Adaptive Load Balancing MDP-based Approach of Two-Dimension Spreading for VSF-OFCDM in Next Generation Cellular Communications

• Main Authors: Chih-hsien Wu, 吳致憲
• Other Authors: Ben-Jye Cheng
• Format: Others
• Language: en_US
• Published: 2007
• Online Access: http://ndltd.ncl.edu.tw/handle/14631427024750335633

碩士 === 朝陽科技大學 === 資訊工程系碩士班 === 95 === The VSF-OFCDM system has been proposed as the forward link interface for achieving high data rate in 4G mobile communications. VSF-OFCDM allocates orthogonal channelization codes of an OVSF code tree in two-dimension (2D) spreading in the time and frequency domains, but suffers from two disadvantages: moderate utilization and low transmission quality. The moderate utilization is caused by code blocking and the low transmission quality is due to the multicode interference from high channel loading in the time domain of the two-dimension spreading. A trade-off exists between code blocking and multicode interference. Specifically, lower the code blocking the system has, higher the interference it yields. To achieve high utilization while providing high transmission quality becomes the critical issue that should be addressed in 4G VSF-OFCDM. Therefore, in this paper, we propose the Adaptive Load-balancing with Markov decision process based 2D spreading approach (i.e., denoted by ALM) for the purpose. The ALM approach consists of three phases. First, for balancing channel load, the adaptive 2D spreading phase is proposed to select that the 2D spreading combinations are with low channel load and high frequency diversity as the candidates. Second, a dynamic re-combination of a 2D spreading is proposed to decrease channel load while supporting transmission quality from high frequency diversity if the channel load of a time domain code exceeds the defined channel load threshold.
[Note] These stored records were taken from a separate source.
(** Where a bucket's tables are. *)
Lemma bucket_tables idx bs wss k b :
  tables idx bs wss -> bs !! k = Some b ->
  exists m, FanoutMapping idx !! k = Some m /\
    (b = [] /\ m = noMapping \/
     b <> [] /\ 0 <= m < len (Names idx) /\ exists ws,
       Names idx !! Z.to_nat m = Some (names_of b) /\ CRC32 idx !! Z.to_nat m = Some (crcs_of b)
       /\ Offset32 idx !! Z.to_nat m = Some (words_of ws) /\ Forall2 (resolves (Offset64 idx)) b ws).
Proof.
  intros [Hf Hm Hn Hc Ho Hw] Hk. rewrite Hm, Hn, Hc, Ho. unfold maps. rewrite list_lookup_imap, Hk. cbn.
  eexists. split; [done|]. destruct (decide (nonempty b)) as [Hb|Hb].
  - right. split; [done|]. destruct (Forall2_lookup_l _ _ _ _ _ Hw Hk) as (ws & Hws & Hres).
    pose proof (filter_take_lookup nonempty bs k b Hk Hb) as Hlk.
    pose proof (filter_nonempty_length bs wss k (words_length _ _ _ Hw)) as Hlen.
    assert (nonempty ws) as Hwne.
    { intros ->. apply Forall2_length in Hres. by destruct b. }
    pose proof (filter_take_lookup nonempty wss k ws Hws Hwne) as Hlw. rewrite <-Hlen in Hlw.
    split.
    + unfold len. rewrite length_fmap. apply lookup_lt_Some in Hlk. lia.
    + exists ws. unfold len. rewrite Nat2Z.id, !list_lookup_fmap, Hlk, Hlw. done.
  - left. split; [|done]. destruct b; [done|]. exfalso. by apply Hb.
Qed.

Lemma names_entry_len sz b : Forall (entry_ok sz) b -> Forall (fun e => len (ebytes e) = sz) b.
Proof. intros H. eapply Forall_impl; [exact H|]. apply entry_len. Qed.

(** The offset found in a bucket's table. *)
Lemma offset_word_ok o64 b ws i e :
  Forall2 (resolves o64) b ws -> b !! i = Some e -> 0 <= e_Offset e < 2 ^ 63 ->
  offset_word (words_of ws) o64 (Z.of_nat i) = Ok (e_Offset e).
Proof.
  intros Hres Hi Ho. destruct (Forall2_lookup_l _ _ _ _ _ Hres Hi) as (w & Hw & Hr).
  unfold offset_word. unfold words_of.
  rewrite (slice_fixed PutUint32 4 ws i _ w); [|by apply Forall_true; intros; apply PutUint32_len|done|
    rewrite Z.shiftl_mul_pow2; lia].
  cbn [mbind outcome_bind].
  assert (0 <= w < 2 ^ 32) as Hwb by (destruct Hr as [[? _]|(j & ? & ? & -> & ? & _)]; lia).
  rewrite be_val_PutUint32 by done. unfold isO64Mask. change (Z.shiftl 1 31) with (2 ^ 31).
  rewrite land_pow2_testbit, negb_involutive, testbit_top by lia.
  destruct Hr as [[Hs ->]|(j & p & q & -> & Hj & -> & Hp)].
  - ztest (2 ^ 31 <=? e_Offset e) false. done.
  - ztest (2 ^ 31 <=? 2 ^ 31 + j) true.
    assert (Z.ldiff (2 ^ 31 + j) (2 ^ 31) = j) as ->.
    { replace (2 ^ 31 + j) with (Z.lor j (Z.shiftl 1 31))
        by (rewrite lor_disjoint_add by lia; lia).
      apply Z.bits_inj'. intros n Hn. rewrite Z.ldiff_spec, Z.lor_spec.
      change (Z.shiftl 1 31) with (2 ^ 31). destruct (Z.eq_dec n 31) as [->|Hne].
      - rewrite Z.pow2_bits_true by lia. rewrite testbit_small by lia. done.
      - rewrite Z.pow2_bits_false by lia. by rewrite orb_false_r, andb_true_r. }
    rewrite !len_app, PutUint64_len, Hp. pose proof (len_nonneg q).
    ztest (8 * j + (8 + len q) <? 8) false. rewrite Z.gtb_ltb.
    ztest (8 * j + (8 + len q) - 8 <? 8 * j) false. cbn [orb].
    rewrite <-Hp. replace (len p + 8) with (len p + len (PutUint64 (e_Offset e)))
      by (by rewrite PutUint64_len). rewrite slice_app3.
    cbn [mbind outcome_bind]. by rewrite be_val_PutUint64 by lia.
Qed.

Lemma crc_word_ok sz b i e :
  Forall (entry_ok sz) b -> b !! i = Some e -> crc_word (crcs_of b) (Z.of_nat i) = Ok (e_CRC32 e).
Proof.
  intros Hok Hi. unfold crc_word, crcs_of.
  rewrite (slice_fixed _ 4 b i _ e); [|by apply Forall_true; intros; apply PutUint32_len|done|
    rewrite Z.shiftl_mul_pow2; lia].
  cbn [mbind outcome_bind]. destruct (Forall_lookup_1 _ _ _ _ Hok Hi) as (_ & _ & Hc & _).
  by rewrite be_val_PutUint32.
Qed.

(** ** Binary search *)

Lemma bytes_lt_compare a b : bytes_lt a b -> bytes_compare b a = Gt.
Proof. unfold bytes_lt. intros H. by rewrite bytes_compare_antisym, H. Qed.

Lemma sorted_lookup (b : list Entry) i j x y :
  StronglySorted entry_lt b -> b !! i = Some x -> b !! j = Some y -> (i < j)%nat -> entry_lt x y.
Proof.
  intros Hs. revert i j. induction Hs as [|z b Hs IH Hz]; intros [|i] [|j] Hi Hj Hij; try done; try lia.
  - injection Hi as ->. by apply (Forall_lookup_1 _ _ _ _ Hz Hj).
  - apply (IH i j); [done|done|lia].
Qed.

Lemma sorted_app_inv (a b : list Entry) :
  StronglySorted entry_lt (a ++ b) -> StronglySorted entry_lt a /\ StronglySorted entry_lt b
    /\ forall x y, x ∈ a -> y ∈ b -> entry_lt x y.
Proof.
  induction a as [|x a IH]; cbn [app].
  - intros H. split; [constructor|]. split; [done|]. intros x y Hx. by apply not_elem_of_nil in Hx.
  - intros H. inversion H as [|? ? Hs Hx]; subst. destruct (IH Hs) as (Ha & Hb & Hab).
    apply Forall_app in Hx as [Hxa Hxb]. split; [by constructor|]. split; [done|].
    intros u v [->|Hu]%elem_of_cons Hv; [|auto].
    rewrite Forall_forall in Hxb. auto.
Qed.

Lemma findHashIndex_loop_spec fuel h b sz low high :
  Forall (entry_ok sz) b -> StronglySorted entry_lt b -> 20 <= sz <= 32 -> len b < 2 ^ 31 ->
  0 <= low < high -> high <= len b -> high - low < Z.of_nat fuel ->
  (forall i e, b !! i = Some e -> Z.of_nat i < low -> bytes_lt (ebytes e) (Bytes h)) ->
  (forall i e, b !! i = Some e -> high <= Z.of_nat i -> bytes_lt (Bytes h) (ebytes e)) ->
  ensures (findHashIndex_loop fuel h (names_of b) sz low high) (fun '(i, ok) =>
    if ok : bool then exists e, 0 <= i /\ b !! Z.to_nat i = Some e /\ ebytes e = Bytes h
    else forall e, e ∈ b -> ebytes e <> Bytes h).
Proof.
  intros Hok Hs Hsz Hsmall. revert low high.
  induction fuel as [|f IH]; intros low high Hlow Hhigh Hf Hbelow Habove; [lia|].
  cbn [findHashIndex_loop]. rewrite wrap_small, Z.shiftr_div_pow2 by lia.
  change (2 ^ 1) with 2. set (mid := (low + high) `div` 2). assert (low <= mid < high) as Hmid by (subst mid; lia).
  clearbody mid. rewrite wrap_small by nia.
  destruct (lookup_lt_is_Some_2 b (Z.to_nat mid)) as [e He]; [unfold len in Hhigh; lia|].
  unfold names_of. rewrite (slice_fixed ebytes sz b (Z.to_nat mid) _ e)
    by (first [by apply names_entry_len | done | rewrite Z2Nat.id by lia; done]).
  cbn [mbind outcome_bind]. fold (names_of b). unfold Compare.
  destruct (bytes_compare (Bytes h) (ebytes e)) eqn:Hc.
  - apply bytes_compare_eq in Hc. exists e. split; [lia|]. done.
  - assert (forall i e', b !! i = Some e' -> mid <= Z.of_nat i -> bytes_lt (Bytes h) (ebytes e')) as Hnew.
    { intros i e' Hi Hle. destruct (Z.eq_dec (Z.of_nat i) mid) as [Heq|Hne].
      - replace i with (Z.to_nat mid) in Hi by lia. by simplify_eq.
      - etrans; [exact Hc|]. apply (sorted_lookup b (Z.to_nat mid) i); [done..|lia]. }
    rewrite Z.geb_leb. destruct (Z.leb_spec mid low).
    + intros e' He' Heq. apply list_elem_of_lookup in He' as [i Hi].
      destruct (Z.lt_ge_cases (Z.of_nat i) low) as [Hlt|Hge].
      * specialize (Hbelow i e' Hi Hlt). rewrite Heq in Hbelow. by apply bytes_lt_irrefl in Hbelow.
      * specialize (Hnew i e' Hi ltac:(lia)). rewrite Heq in Hnew. by apply bytes_lt_irrefl in Hnew.
    + apply IH; [lia|lia|lia|done|done].
  - assert (forall i e', b !! i = Some e' -> Z.of_nat i < mid + 1 -> bytes_lt (ebytes e') (Bytes h)) as Hnew.
    { assert (bytes_lt (ebytes e) (Bytes h)) as Hlt
        by (unfold bytes_lt; rewrite bytes_compare_antisym, Hc; done).
      intros i e' Hi Hle. destruct (Z.eq_dec (Z.of_nat i) mid) as [Heq|Hne].
      - replace i with (Z.to_nat mid) in Hi by lia. by simplify_eq.
      - etrans; [|exact Hlt]. apply (sorted_lookup b i (Z.to_nat mid)); [done..|lia]. }
    rewrite Z.geb_leb. destruct (Z.leb_spec high (mid + 1)).
    + intros e' He' Heq. apply list_elem_of_lookup in He' as [i Hi].
      destruct (Z.lt_ge_cases (Z.of_nat i) (mid + 1)) as [Hlt|Hge].
      * specialize (Hnew i e' Hi Hlt). rewrite Heq in Hnew. by apply bytes_lt_irrefl in Hnew.
      * specialize (Habove i e' Hi ltac:(lia)). rewrite Heq in Habove. by apply bytes_lt_irrefl in Habove.
    + apply IH; [lia|lia|lia|done|done].
Qed.

(** ** Lookup by name *)

Lemma bucket_of sz bs e :
  buckets_ok sz bs -> e ∈ concat bs ->
  exists k b, bs !! k = Some b /\ e ∈ b /\ first e = Z.of_nat k.
Proof.
  intros [Hl Hf _ _ _] He. apply list_elem_of_In, in_concat in He as (b & Hb & He).
  apply list_elem_of_In in Hb, He. apply list_elem_of_lookup in Hb as [k Hk].
  exists k, b. split; [done|]. split; [done|].
  specialize (Hf k b Hk). rewrite Forall_forall in Hf. auto.
Qed.

Lemma bucket_props sz bs k b :
  buckets_ok sz bs -> bs !! k = Some b ->
  Forall (entry_ok sz) b /\ StronglySorted entry_lt b /\ len b < 2 ^ 31 /\ forall e, e ∈ b -> e ∈ concat bs.
Proof.
  intros [Hl Hf He Hs Hn] Hk. pose proof (take_drop_middle bs k b Hk) as Hsplit.
  rewrite <-Hsplit in He, Hs, Hn |- *. rewrite concat_app in *. cbn [concat] in *.
  apply Forall_app in He as [_ He]. apply Forall_app in He as [He _].
  apply sorted_app_inv in Hs as (_ & Hs & _). apply sorted_app_inv in Hs as (Hs & _ & _).
  rewrite !len_app in Hn. split; [done|]. split; [done|]. split.
  - pose proof (len_nonneg (concat (take k bs))). pose proof (len_nonneg (concat (drop (S k) bs))). lia.
  - intros e Hin. apply elem_of_app. right. apply elem_of_app. by left.
Qed.

Definition present (bs : list (list Entry)) (h : ObjectID) (e : Entry) : Prop :=
  e ∈ concat bs /\ ebytes e = Bytes h.

Lemma first_of e h a l : ebytes e = Bytes h -> Bytes h = a :: l -> first e = a.
Proof. intros He Hh. unfold first. by rewrite He, Hh. Qed.
(** C35: encoding and decoding are inverse.  For an index that represents
    sorted entries, with a digest function of the identifier size, [Encode]
    succeeds and appends a file to its output; [Decode] of that file, with its
    size from [Stat], succeeds and returns the index [Encode] leaves behind
    (with an empty reverse-lookup cache), which represents the same entries. *)
Theorem index_file_roundtrip sum sz idx bs out0 :
  (forall x, len (sum x) = sz /\ bytes_ok (sum x)) -> represents idx bs -> encodable sz idx bs ->
  exists file idx', Encode sum (Some out0) (Some idx) = Ok (out0 ++ file, idx')
    /\ Decode sum sz (Some (len file)) file = Ok (set_offsetHash idx' None false)
    /\ represents (set_offsetHash idx' None false) bs.
Proof.
  intros Hsum Hrep Hx. pose proof Hx as [Hv Hs [Hp Hps] [Hc Hcs] (wss & Ht & _) _ _].
  destruct (Hsum (body idx)) as [Hd1 Hd2].
  destruct (Write_oid_ok (IdxChecksum idx) (sum (body idx)) Hc ltac:(lia) Hd2) as [Hck Hcb].
  pose proof (Encode_spec sum idx bs wss out0 Ht Hv) as Henc. cbv zeta in Henc.
  set (c := oid_Write (IdxChecksum idx) (sum (body idx))) in *.
  exists (body idx ++ Bytes c), (set_IdxChecksum idx c). split; [done|]. split.
  - apply (Decode_body sum sz idx bs); done.
  - destruct Hrep as [Hsz Hb _ _]. constructor; [done|done| |by constructor].
    exists wss. destruct Ht. by constructor.
Qed.
Lemma shortname_spec p name :
  Forall needle_char p -> (2 + length p <= length name)%nat ->
  shortname_loop (2 + length p) name p false = true <->
  exists t r, name = t ++ r /\ short_tail p (asciiToLower <$> t).
Proof.
  revert name. induction p as [|x p IH]; intros name Hp Hn; (destruct name as [|c name]; [simpl in Hn; lia|]);
    (destruct (Z.eq_dec c 126) as [->|Hc]; [apply short_tail_tilde; [done|simpl in *; lia]|]).
  - cbn [length Nat.add shortname_loop]. ztest (c =? 126) false. change (2 <=? 2)%nat with true. cbn iota.
    split; [done|]. intros (t & r & Heq & (k & d & ds & Hk & Ht & _)).
    destruct k; [|simpl in Hk; lia]. destruct t as [|y t]; [done|]. injection Heq as <- _.
    injection Ht as Ht _. destruct (lower_inv _ _ Ht); lia.
  - apply Forall_cons in Hp as [Hx Hp].
    change (2 + length (x :: p))%nat with (S (2 + length p)). rewrite shortname_loop_step by (done || lia).
    assert (asciiToLower c <> x -> ~ exists t r, c :: name = t ++ r /\ short_tail (x :: p) (asciiToLower <$> t)) as Hno.
    { intros Hne (t & r & Heq & (k & d & ds & Hk & Ht & _)).
      destruct t as [|y t]; [by destruct k|]. injection Heq as <- _. rewrite fmap_cons in Ht.
      destruct k as [|k]; injection Ht as Ht _; [|done]. destruct (lower_inv _ _ Ht); lia. }
    destruct (Z.eq_dec (asciiToLower c) x) as [Heq|Hne].
    + rewrite ascii_land_128 by (eapply lower_range; [done|apply Hx]). cbn [Z.eqb negb].
      rewrite Heq, Z.eqb_refl. cbn [negb].
      rewrite IH by (done || (simpl in *; lia)). split.
      * intros (t & r & -> & (k & d & ds & Hk & Ht & Hd & Hds & Hlen)). exists (c :: t), r. split; [done|].
        exists (S k), d, ds. rewrite fmap_cons, Ht, Heq in *. cbn [length take app] in *. split; [lia|].
        split; [done|]. split; [done|]. split; [done|]. lia.
      * intros (t & r & Heq' & (k & d & ds & Hk & Ht & Hd & Hds & Hlen)).
        destruct t as [|y t]; [by destruct k|]. injection Heq' as <- ->. rewrite fmap_cons in Ht, Hlen.
        destruct k as [|k]; injection Ht as Ht1 Ht; [destruct (lower_inv _ _ Ht1); lia|].
        exists t, r. split; [done|]. exists k, d, ds. cbn [length] in *. split; [lia|]. split; [done|].
        split; [done|]. split; [done|]. lia.
    + destruct (negb (Z.land c 128 =? 0)); [split; [done|]; intros H; by apply Hno in H|].
      ztest (asciiToLower c =? x) false. split; [done|]. intros H. by apply Hno in H.
Qed.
Third, for minimizing the code blocking, the cost-based Markov decision process code selection approach is adopted. The MDP phase selects the least cost channelization code as the optimal solution if there are several 2D spreading combinations that satisfy the channel load limitation. In addition, the time complexity of ALM is analyzed. Numerical results indicate that the proposed approach outperforms other approaches in transmission quality ratio, fractional reward loss and the total number of reassignments.